The Red Sox were more a conventionally dominant team, leading the American League East for most the season. In the postseason, the Red Sox swept the Los Angeles Angels of Anaheim in the ALDS and defeated the Cleveland Indians in the ALCS after trailing three games to one, taking the final three contests by a combined score of 30–5. There were a number of the famed curse-breaking 2004 Red Sox players still with the team. Neither participating team was in the previous year's postseason.

Per the 2006 Collective Bargaining Agreement, the Red Sox had home-field advantage in the World Series following the American League's 5–4 win in the 2007 All-Star Game.
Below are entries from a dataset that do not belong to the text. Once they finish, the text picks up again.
(* ===== verification/StoreRefine.v ===== *)
(** * The store implements the mailbox

    A relation between a store and a mailbox, kept by every operation with
    its specification, and under which every reader gives the specified
    answer; from there, the equality of what any sequence of calls returns;
    every reachable store holds a mailbox, and a message sent that is later
    than the others comes last in its conversation. *)

From S2P Require Import Prelude PyStr Codec Json Sys Crypto Store StoreProps StoreSpec.
Local Open Scope Z_scope.

(** ** Tables and finite maps *)

(** A table with distinct keys, and the map of what its rows stand for. *)
Definition rep {K V V'} `{Countable K} (P : V → V' → Prop) (t : list (K * V)) (m : gmap K V') : Prop :=
  dict_wf t ∧ ∀ k, option_Forall2 P (dict_get k t) (m !! k).

(** A table of keys alone, and the set of them. *)
Definition rep_set {K V} `{Countable K} (t : list (K * V)) (X : gset K) : Prop :=
  dict_wf t ∧ ∀ k, k ∈ t.*1 ↔ k ∈ X.

Section Rep.
Context {K V V' : Type} `{Countable K} (P : V → V' → Prop).
Implicit Types (t : list (K * V)) (m : gmap K V').

Lemma rep_nil : rep (K:=K) P [] ∅.
Proof. split; [constructor|]. intros k. rewrite lookup_empty. constructor. Qed.

Lemma rep_mem t m k : rep P t m → dict_mem k t = bool_decide (is_Some (m !! k)).
Proof.
  intros [_ Hr]. unfold dict_mem. destruct (Hr k) as [a b _|];
    [by rewrite bool_decide_eq_true_2|rewrite bool_decide_eq_false_2; [done|by intros []]].
Qed.

Lemma rep_insert_or_ignore t m k v v' :
  rep P t m → P v v' → rep P (insert_or_ignore k v t).1 (Mail.add_new k v' m).
Proof.
  intros Hr Hv. pose proof (rep_mem t m k Hr) as Hk. destruct Hr as [Hwf Hr].
  unfold insert_or_ignore, Mail.add_new. rewrite Hk. destruct (m !! k) as [w|] eqn:Hm; cbn; [done|].
  split.
  - apply (table_snoc (λ _ _, True)); [|split; [done|by apply Forall_true]|done].
    apply dict_get_None. specialize (Hr k). rewrite Hm in Hr. by inversion Hr.
  - intros k'. rewrite dict_get_snoc. specialize (Hr k'). destruct (decide (k' = k)) as [->|Hne].
    + rewrite lookup_insert_eq. rewrite Hm in Hr. inversion Hr. by constructor.
    + rewrite lookup_insert_ne by done. by destruct (dict_get k' t).
Qed.

Lemma rep_upsert t m k v v' f g :
  rep P t m → P v v' → (∀ a a', P a a' → P (f a) (g a')) →
  rep P (upsert k v f t) (<[k := from_option g v' (m !! k)]> m).
Proof.
  intros [Hwf Hr] Hv Hf. split.
  - apply (table_upsert (λ _ _, True)); [split; [done|by apply Forall_true]|done..].
  - intros k'. rewrite dict_get_upsert. case_decide as Hk; [subst|by rewrite lookup_insert_ne].
    rewrite lookup_insert_eq. constructor. destruct (Hr k); cbn; auto.
Qed.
The first two games took place in Boston, with games 3 and 4 in Denver.

===Ticket controversy===

The countdown page seen by many people attempting to buy World Series tickets: when the countdown completed it would either load a page to select seats or just restart the countdown.

On October 17, 2007, a week before the first game of the World Series, the Colorado Rockies announced that tickets would be made available to the general public via online sales only, despite prior arrangements to sell the tickets at local retail outlets. Five days later, California-based ticket vendor Paciolan, Inc., the sole contractor authorized by the Colorado Rockies to distribute tickets, was forced to suspend sales after less than an hour due to an exorbitant number of purchase attempts.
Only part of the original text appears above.